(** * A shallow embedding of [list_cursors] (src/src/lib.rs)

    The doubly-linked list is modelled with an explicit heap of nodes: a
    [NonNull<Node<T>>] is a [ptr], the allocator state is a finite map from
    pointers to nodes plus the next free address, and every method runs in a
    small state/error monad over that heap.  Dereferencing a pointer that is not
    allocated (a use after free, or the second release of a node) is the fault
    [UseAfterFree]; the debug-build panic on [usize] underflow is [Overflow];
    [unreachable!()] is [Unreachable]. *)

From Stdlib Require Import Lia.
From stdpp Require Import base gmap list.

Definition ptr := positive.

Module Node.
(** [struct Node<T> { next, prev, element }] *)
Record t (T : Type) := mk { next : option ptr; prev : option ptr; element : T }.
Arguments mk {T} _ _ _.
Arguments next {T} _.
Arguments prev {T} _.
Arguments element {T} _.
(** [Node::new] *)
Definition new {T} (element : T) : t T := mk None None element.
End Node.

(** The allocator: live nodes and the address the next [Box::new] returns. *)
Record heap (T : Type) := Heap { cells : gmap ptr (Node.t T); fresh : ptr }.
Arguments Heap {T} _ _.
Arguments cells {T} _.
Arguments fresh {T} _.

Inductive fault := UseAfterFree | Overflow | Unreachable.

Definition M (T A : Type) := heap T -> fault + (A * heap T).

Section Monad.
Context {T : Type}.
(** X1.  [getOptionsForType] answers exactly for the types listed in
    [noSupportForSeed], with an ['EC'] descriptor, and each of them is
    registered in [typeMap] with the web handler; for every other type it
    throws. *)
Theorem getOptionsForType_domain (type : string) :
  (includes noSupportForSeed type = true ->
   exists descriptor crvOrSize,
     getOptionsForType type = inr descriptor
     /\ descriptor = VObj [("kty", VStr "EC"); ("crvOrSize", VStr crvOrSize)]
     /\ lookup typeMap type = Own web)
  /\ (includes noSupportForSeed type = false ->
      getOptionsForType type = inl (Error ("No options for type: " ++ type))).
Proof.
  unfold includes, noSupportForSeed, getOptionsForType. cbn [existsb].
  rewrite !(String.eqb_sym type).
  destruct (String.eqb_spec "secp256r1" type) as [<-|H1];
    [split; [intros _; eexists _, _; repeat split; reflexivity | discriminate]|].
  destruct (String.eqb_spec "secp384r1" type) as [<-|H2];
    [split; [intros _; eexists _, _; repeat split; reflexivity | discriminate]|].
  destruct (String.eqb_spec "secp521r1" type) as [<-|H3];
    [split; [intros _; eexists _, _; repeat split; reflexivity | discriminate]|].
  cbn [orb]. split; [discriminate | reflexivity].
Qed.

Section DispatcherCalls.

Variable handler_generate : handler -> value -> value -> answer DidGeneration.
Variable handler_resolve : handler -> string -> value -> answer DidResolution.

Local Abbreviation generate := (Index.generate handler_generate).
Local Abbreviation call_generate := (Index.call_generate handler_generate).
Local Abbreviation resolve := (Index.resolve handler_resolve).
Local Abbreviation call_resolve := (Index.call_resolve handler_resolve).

= = = =

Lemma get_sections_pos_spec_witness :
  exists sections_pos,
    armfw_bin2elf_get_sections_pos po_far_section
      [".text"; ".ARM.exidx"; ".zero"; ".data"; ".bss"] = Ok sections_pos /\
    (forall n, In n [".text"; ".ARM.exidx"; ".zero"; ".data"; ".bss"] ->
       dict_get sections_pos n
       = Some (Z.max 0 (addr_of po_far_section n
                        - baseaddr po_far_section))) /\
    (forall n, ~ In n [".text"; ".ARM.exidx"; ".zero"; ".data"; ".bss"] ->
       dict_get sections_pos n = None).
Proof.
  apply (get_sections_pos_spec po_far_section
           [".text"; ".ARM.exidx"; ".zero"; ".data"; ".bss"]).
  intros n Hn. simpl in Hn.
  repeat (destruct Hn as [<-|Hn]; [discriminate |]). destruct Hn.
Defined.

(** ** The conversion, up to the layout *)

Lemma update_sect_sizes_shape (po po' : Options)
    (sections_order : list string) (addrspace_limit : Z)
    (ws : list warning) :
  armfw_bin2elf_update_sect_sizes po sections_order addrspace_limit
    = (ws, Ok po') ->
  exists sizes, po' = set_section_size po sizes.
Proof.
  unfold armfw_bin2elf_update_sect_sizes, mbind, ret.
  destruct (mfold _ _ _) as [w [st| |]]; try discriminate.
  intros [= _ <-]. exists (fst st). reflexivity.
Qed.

= = = =

- [What to produce]: Of all the entries above, retype exactly the lines from the line with "(** * A shallow" to the line with "pointers to nodes", both included, and no others.

- [Solution to this problem]:
(** * A shallow embedding of [list_cursors] (src/src/lib.rs)

    The doubly-linked list is modelled with an explicit heap of nodes: a
    [NonNull<Node<T>>] is a [ptr], the allocator state is a finite map from
    pointers to nodes plus the next free address, and every method runs in a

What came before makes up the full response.